As we add predictors and complexity: * train RMSE almost always decreases, * test RMSE may first decrease, then increase once we overfit.
The best predictive model is often the one with the lowest test RMSE, even if it is not the largest or most complex.

10.3 What you should take away

By the end of this chapter (and its R + Python versions), you should be able to:

distinguish clearly between: * family of models, * form of a model, * fit of a model;
explain the difference between models aimed at: * explanation – small, interpretable, inference-friendly, * prediction – chosen to minimize error on new data;
understand why: * linear models are often the first choice, * more complex models can overfit;
compute and interpret: * RMSE, and * train vs test prediction error;
describe why a train–test split is essential for honest assessment;
articulate the warning: * “Correlation does not imply causation” in the context of regression.

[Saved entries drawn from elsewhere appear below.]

Lemma length_le_digits n v : length (le_digits n v) = n.
Proof. revert v. induction n; intros v; simpl; auto. Qed.

(** For [0 <= v < 10^n] the slots are the decimal digits of [v]. *)
Lemma le_digits_nonneg n v :
  0 <= v < 10 ^ Z.of_nat n ->
  Forall is_digit (le_digits n v) /\ digits_value (reverse (le_digits n v)) = v.
Proof.
  revert v. induction n as [|n IH]; intros v Hv; simpl le_digits.
  - simpl in Hv. split; [constructor | cbn; lia].
  - rewrite pow10_succ in Hv.
    assert (Hr : to_u16 (Z.rem v 10) = v mod 10).
    { unfold to_u16. rewrite Z.rem_mod_nonneg by lia. apply Z.mod_small.
      pose proof (Z.mod_pos_bound v 10). lia. }
    destruct (IH (Z.quot v 10)) as [Hd Hval].
    { rewrite Z.quot_div_nonneg by lia. split; [apply Z.div_pos|apply Z.div_lt_upper_bound]; lia. }
    rewrite Hr, reverse_cons, digits_value_snoc, Hval. split.
    + constructor; [unfold is_digit; pose proof (Z.mod_pos_bound v 10)|]; auto; lia.
    + rewrite Z.quot_div_nonneg by lia. pose proof (Z.div_mod v 10). lia.
Qed.

(** For [-10^n < v <= 0] every slot is 0 or a wrapped negative remainder,
    at least 10, and some slot is non-zero unless [v = 0]. *)
Lemma le_digits_neg n v :
  - 10 ^ Z.of_nat n < v <= 0 ->
  Forall (fun d => d = 0 \/ 10 <= d) (le_digits n v) /\
  (v <> 0 -> Exists (fun d => d <> 0) (le_digits n v)).
Proof.
  revert v. induction n as [|n IH]; intros v Hv; simpl le_digits.
  - simpl in Hv. split; [constructor | lia].
  - rewrite pow10_succ in Hv.
    destruct (IH (Z.quot v 10)) as [Hall Hex].
    { pose proof (Z.pow_pos_nonneg 10 (Z.of_nat n)).
      Z.quot_rem_to_equations. lia. }
    assert (Hr : - 9 <= Z.rem v 10 <= 0) by (Z.quot_rem_to_equations; lia).
    assert (Hu : to_u16 (Z.rem v 10) = 0 /\ Z.rem v 10 = 0 \/ 10 <= to_u16 (Z.rem v 10)).
    { unfold to_u16. Z.div_mod_to_equations. lia. }
    split; [constructor; [lia | done]|].
    intros Hv0. destruct Hu as [[Hu Hr0] | Hu].
    + apply Exists_cons_tl, Hex. Z.quot_rem_to_equations. lia.
    + apply Exists_cons_hd. lia.
Qed.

10.4 How this connects to PyStatsV1

In PyStatsV1 you will see these ideas used repeatedly:

Explanatory models
- statsmodels regressions with detailed summaries,
- ANOVA tables and F-tests for comparing nested models,
- clean, compact models that are easy to discuss in class.
Predictive checks
- simple train–test splits for case studies,
- side-by-side train vs test RMSE,
- examples where a smaller model outperforms a more complex one on held-out data.

As you work through the code in later chapters, keep asking:

“Am I trying to explain or predict here?”
“Have I thought about family, form, and fit separately?”

That habit will pay off in any future modeling you do, whether with linear models, machine learning methods, or more advanced tools.